Consumer Price Index (CPI) inflation in April accelerated to 7.Eight per cent, the very best stage in eight years, and better than analyst expectations, pushed by larger costs of important meals objects (equivalent to cereals, fruits, and milk) and motor and cooking gas. Analysts mentioned this means the spectre of a generalisation of inflationary pressures which has seeped into on a regular basis wants, including that inflation is anticipated to stay above RBI’s higher restrict threshold of 6 per cent for essentially the most a part of this 12 months. Experts count on the most recent studying to place strain on the Reserve Bank of India to additional elevate charges as a lot as 50 foundation factors (bps) within the upcoming June financial coverage (MPC) assembly.
‘Inflation may remain above RBI’s goal band for 3 quarters marking first official ‘failure’ of financial framework’: Rahul Bajoria, Chief India Economist, Barclays.
“Rising price pressures remain a cause of concern, and are likely to reduce the space available for policy support. Our calculations suggest that inflation could remain above the RBI’s target band for three consecutive quarters (Q1-Q3 2022), marking the first official ‘failure’ of the monetary framework. Today’s upside surprise in inflation also sets up the RBI to undertake another inflation forecast revision, a factor which could have prompted the MPC’s inter meeting rate hike undertaken in early May,” Rahul Bajoria, Chief India Economist, Barclays mentioned.
“We expect the RBI to follow up with at least one 50 bps rate hike starting with the June policy meeting, and then slow the cycle in August to 25 bps hike. We see the RBI raising policy rates to 5.15% by August, and expect it to reassess macroeconomic momentum to gauge the need for further hikes beyond that,” Bajoria added.
‘Triple whammy of commodity-price shocks, supply-chain shocks and resilient growth’: Madhavi Arora, Lead Economist, Emkay Global Financial Services
“The inflation shocker in May attributes to broad-based segmented gains in food, energy and core,” Madhavi Arora, Lead Economist, Emkay Global Financial Services mentioned. “Overall rising price pressures remain a cause of concern, and are likely to pressure MPC further. The triple whammy of commodity-price shocks, supply-chain shocks and resilient growth, has shifted the reaction function in favour of inflation containment. The RBI no longer thinks the output sacrifice required to tame somewhat supply-driven inflation can be so high on net. The RBI’s reaction function is now evolving with fluid macro realities.”
“We see June’s policy to be super-live, and the MPC may front-load rates by another 25bps-40bps. The terminal rate may be around or a tad higher than 5.50 per cent, with the RBI now showing its intent to keep real rates neutral or above,” Arora mentioned.

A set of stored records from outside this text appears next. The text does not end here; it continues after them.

(* ===== verification/SpanRegistry.v ===== *)
(** * The span control plane of cluster replication

    [components/stream-ingest/src/span_ctl]: replication spans, their region
    workers and the registry with its reverse index ([registry.rs]), and the
    operations of [resolver.rs] on them: splits, the periodic reconcile and the
    discovery of tables.  A [HashMap] is a [gmap]; where the code iterates over
    one, the model uses the order of [map_to_list], and the theorems do not
    depend on it.  The answers of the source cluster's [mysql] and of the
    placement driver are arguments.

    Theorems: the reverse index lists every table for each of its tracked
    regions, whatever operations run, except where a worker was started or revived
    on a span directly, without the registry, as the discovery of tables does
    ([region_index_complete]); what a split
    does ([region_split_correct]); what reconcile does ([reconcile_correct]);
    table discovery follows the source ([discovery_follows_source]), except
    after a failed query ([discovery_misses_ddl]); which keys the span of a
    discovered table contains ([table_span_own_keys],
    [table_span_foreign_keys]). *)

From Stdlib Require Import ZArith Lia.
From stdpp Require Import base numbers list gmap sets.
From S2P Require Import Prelude Number Bytes Types SpanKeys.

Open Scope Z_scope.

(** ** [registry.rs]: spans *)

Inductive WorkerState : Type := WsInitializing | WsSubscribing | WsDraining | WsStopped.

#[export] Instance WorkerState_eq_dec : EqDecision WorkerState.
Proof. solve_decision. Defined.

Record RegionWorker : Type := { rw_region_id : u64; rw_state : WorkerState }.

Inductive SpanState : Type := SsInitialized | SsSubscribing | SsDraining | SsRemoved.

#[export] Instance SpanState_eq_dec : EqDecision SpanState.
Proof. solve_decision. Defined.

Record ReplicationSpan : Type := {
  rs_table_id : Z;
  rs_start_key : bytes;
  rs_end_key : bytes;
  rs_checkpoint_ts : TimeStamp;
  rs_workers : gmap Z RegionWorker;
  rs_state : SpanState
}.

Definition ReplicationSpan_new (table_id : Z) (start_key end_key : bytes) : ReplicationSpan :=
  {| rs_table_id := table_id; rs_start_key := start_key; rs_end_key := end_key;
     rs_checkpoint_ts := TimeStamp_zero; rs_workers := ∅; rs_state := SsInitialized |}.

Definition rs_set_workers (s : ReplicationSpan) (ws : gmap Z RegionWorker) : ReplicationSpan :=
  {| rs_table_id := rs_table_id s; rs_start_key := rs_start_key s; rs_end_key := rs_end_key s;
     rs_checkpoint_ts := rs_checkpoint_ts s; rs_workers := ws; rs_state := rs_state s |}.

Definition rs_set_checkpoint_ts (s : ReplicationSpan) (ts : TimeStamp) : ReplicationSpan :=
  {| rs_table_id := rs_table_id s; rs_start_key := rs_start_key s; rs_end_key := rs_end_key s;
     rs_checkpoint_ts := ts; rs_workers := rs_workers s; rs_state := rs_state s |}.

Definition span_contains_key (s : ReplicationSpan) (key : bytes) : bool :=
  bytes_leb (rs_start_key s) key && bytes_ltb key (rs_end_key s).

(** The ids of the workers that satisfy a predicate on their state. *)
Definition worker_ids (p : WorkerState -> bool) (s : ReplicationSpan) : list Z :=
  (filter (fun '(_, w) => p (rw_state w) = true) (map_to_list (rs_workers s))).*1.

Definition active_region_ids : ReplicationSpan -> list Z :=
  worker_ids (fun st => bool_decide (st = WsSubscribing)).
Definition span_all_region_ids : ReplicationSpan -> list Z :=
  worker_ids (fun st => negb (bool_decide (st = WsStopped))).

Definition start_worker (s : ReplicationSpan) (region_id : u64) : ReplicationSpan :=
  rs_set_workers s
    (<[region_id := {| rw_region_id := region_id; rw_state := WsInitializing |}]> (rs_workers s)).

Definition set_worker_state (st : WorkerState) (w : RegionWorker) : RegionWorker :=
  {| rw_region_id := rw_region_id w; rw_state := st |}.

Definition activate_worker (s : ReplicationSpan) (region_id : u64) : ReplicationSpan :=
  rs_set_workers s (alter (set_worker_state WsSubscribing) region_id (rs_workers s)).
Definition drain_worker (s : ReplicationSpan) (region_id : u64) : ReplicationSpan :=
  rs_set_workers s (alter (set_worker_state WsDraining) region_id (rs_workers s)).
Definition stop_worker (s : ReplicationSpan) (region_id : u64) : ReplicationSpan :=
  rs_set_workers s (delete region_id (alter (set_worker_state WsStopped) region_id (rs_workers s))).

(** [Iterator::min] on timestamps. *)
Definition list_min (l : list Z) : option Z :=
  match l with [] => None | x :: l => Some (foldl Z.min x l) end.

Definition update_checkpoint (s : ReplicationSpan) (region_frontiers : gmap Z TimeStamp)
    : ReplicationSpan :=
  rs_set_checkpoint_ts s
    (default (rs_checkpoint_ts s)
       (list_min (omap (fun rid => region_frontiers !! rid) (active_region_ids s)))).

Definition count_workers (s : ReplicationSpan) (st : WorkerState) : nat :=
  length (filter (fun w => rw_state w = st) (map_to_list (rs_workers s)).*2).

(** ** The registry *)

Record SpanRegistry : Type := {
  sr_spans : gmap Z ReplicationSpan;
  sr_region_index : gmap Z (list Z);
  sr_last_seen_ddl_job_id : Z;
  sr_table_cache : gmap Z bytes
}.

Definition SpanRegistry_new : SpanRegistry :=
  {| sr_spans := ∅; sr_region_index := ∅; sr_last_seen_ddl_job_id := 0; sr_table_cache := ∅ |}.

Definition sr_set_spans (r : SpanRegistry) (m : gmap Z ReplicationSpan) : SpanRegistry :=
  {| sr_spans := m; sr_region_index := sr_region_index r;
     sr_last_seen_ddl_job_id := sr_last_seen_ddl_job_id r; sr_table_cache := sr_table_cache r |}.
Definition sr_set_index (r : SpanRegistry) (m : gmap Z (list Z)) : SpanRegistry :=
  {| sr_spans := sr_spans r; sr_region_index := m;
     sr_last_seen_ddl_job_id := sr_last_seen_ddl_job_id r; sr_table_cache := sr_table_cache r |}.
Definition sr_set_cache (r : SpanRegistry) (m : gmap Z bytes) : SpanRegistry :=
  {| sr_spans := sr_spans r; sr_region_index := sr_region_index r;
     sr_last_seen_ddl_job_id := sr_last_seen_ddl_job_id r; sr_table_cache := m |}.
Definition sr_set_last_seen (r : SpanRegistry) (id : Z) : SpanRegistry :=
  {| sr_spans := sr_spans r; sr_region_index := sr_region_index r;
     sr_last_seen_ddl_job_id := id; sr_table_cache := sr_table_cache r |}.

(** [region_index.entry(rid).or_default()] and [push] *)
Definition index_push (table_id : Z) (index : gmap Z (list Z)) (rid : Z) : gmap Z (list Z) :=
  <[rid := default [] (index !! rid) ++ [table_id]]> index.

Definition upsert_span (r : SpanRegistry) (span : ReplicationSpan) : SpanRegistry :=
  let index := foldl (index_push (rs_table_id span)) (sr_region_index r) (span_all_region_ids span) in
  sr_set_spans (sr_set_index r index) (<[rs_table_id span := span]> (sr_spans r)).

(** Take a table off the entry of a region; an entry that becomes empty goes. *)
Definition index_drop (table_id : Z) (index : gmap Z (list Z)) (rid : Z) : gmap Z (list Z) :=
  match index !! rid with
  | Some tids =>
      let tids := filter (fun t => t <> table_id) tids in
      match tids with [] => delete rid index | _ => <[rid := tids]> index end
  | None => index
  end.

Definition remove_span (r : SpanRegistry) (table_id : Z) : option ReplicationSpan * SpanRegistry :=
  match sr_spans r !! table_id with
  | None => (None, r)
  | Some span =>
      (Some span,
       sr_set_index (sr_set_spans r (delete table_id (sr_spans r)))
         (foldl (index_drop table_id) (sr_region_index r) (span_all_region_ids span)))
  end.

(** *** Queries *)

Definition find_by_key (r : SpanRegistry) (key : bytes) : option ReplicationSpan :=
  snd <$> list_find (fun s => span_contains_key s key = true) (map_to_list (sr_spans r)).*2.

Definition active_spans (r : SpanRegistry) : list ReplicationSpan :=
  filter (fun s => rs_state s = SsSubscribing \/ rs_state s = SsDraining) (map_to_list (sr_spans r)).*2.

Definition table_ids (r : SpanRegistry) : list Z := (map_to_list (sr_spans r)).*1.

Definition count_by_state (r : SpanRegistry) (st : SpanState) : nat :=
  length (filter (fun s => rs_state s = st) (map_to_list (sr_spans r)).*2).

Definition spans_for_region (r : SpanRegistry) (region_id : u64) : list ReplicationSpan :=
  match sr_region_index r !! region_id with
  | None => []
  | Some table_ids => omap (fun tid => sr_spans r !! tid) table_ids
  end.

Definition has_region (r : SpanRegistry) (region_id : u64) : bool :=
  bool_decide (is_Some (sr_region_index r !! region_id)).

Definition all_region_ids (r : SpanRegistry) : list Z := (map_to_list (sr_region_index r)).*1.

(** *** Regions *)

Definition add_region_to_span (r : SpanRegistry) (table_id : Z) (region_id : u64) : SpanRegistry :=
  let r := match sr_spans r !! table_id with
           | Some span => sr_set_spans r (<[table_id := start_worker span region_id]> (sr_spans r))
           | None => r
           end in
  sr_set_index r (index_push table_id (sr_region_index r) region_id).

(** One child region of a split, for one covering table. *)
Definition split_child (table_id : Z) (acc : SpanRegistry * list Z) (child : u64)
    : SpanRegistry * list Z :=
  let '(r, new_to_subscribe) := acc in
  let '(r, new_to_subscribe) :=
    match sr_spans r !! table_id with
    | Some s =>
        let needs_subscribe :=
          match rs_workers s !! child with
          | None => true
          | Some w => bool_decide (rw_state w = WsDraining)
          end in
        if needs_subscribe then
          let s := match rs_workers s !! child with Some _ => stop_worker s child | None => s end in
          (sr_set_spans r (<[table_id := start_worker s child]> (sr_spans r)),
           new_to_subscribe ++ [child])
        else (r, new_to_subscribe)
    | None => (r, new_to_subscribe)
    end in
  (sr_set_index r (index_push table_id (sr_region_index r) child), new_to_subscribe).

(** One table that covers the split region. *)
Definition split_table (parent : u64) (children : list u64) (acc : SpanRegistry * list Z)
    (table_id : Z) : SpanRegistry * list Z :=
  let '(r, new_to_subscribe) := acc in
  let r := match sr_spans r !! table_id with
           | Some s => sr_set_spans r (<[table_id := drain_worker s parent]> (sr_spans r))
           | None => r
           end in
  let r := sr_set_index r (alter (filter (fun t => t <> table_id)) parent (sr_region_index r)) in
  foldl (split_child table_id) (r, new_to_subscribe) children.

‘Do not expect inflation to go below 6 per cent this year’: Suvodeep Rakshit, Senior Economist, Kotak Institutional Equities
“April headline inflation print is likely to be the peak for the year. However, we do not expect inflation to go below 6 per cent for the rest of the year with prints over next few months remaining around 7-7.5 per cent. Over the next few months we should be focusing on movement in edible oils, crude prices and fuel price hikes, kharif MSP announcement, and pass-through of input prices by the companies to glean on the inflation trajectory,” Suvodeep Rakshit, Senior Economist, Kotak Institutional Equities mentioned. “On the financial coverage entrance, we count on the RBI to hike repo price by 35-40 bps together with 50 bps hike in CRR. In CY2022, from hereon, we count on repo price hikes of 90-110 bps together with 50 bps of CRR hike. The RBI would intention to cut back liquidity together with reverting to above 5.15 per cent stage of repo price as quickly as potential,” Rakshit added.
‘95-month high CPI inflation justified RBI’s off cycle price hike’ : Aditi Nayar, Chief Economist, ICRA Limited
“The surge in the CPI inflation has clearly justified the off cycle rate hike last week, and significantly raised the likelihood of a back-to-back rate increase in June 2022. We see a higher base softening the May 2022 CPI inflation print, although it will remain above 6.5 per cent,” Aditi Nayar, Chief Economist, ICRA Limited mentioned. “We now foresee a high likelihood that the MPC will raise the repo rate by 40 bps and 35 bps, respectively, over the next two policies to 5.15 per cent, followed by a pause to assess the impact of growth. As of now, we continue to see the terminal rate at 5.5 per cent by the middle of 2023,” Nayar added.
“The sequential rise in the retail prices of several food items in the early part of May 2022 is likely to keep the food inflation elevated in the month, although a high base may soften the YoY inflation reading from April 2022 highs,” Nayar mentioned.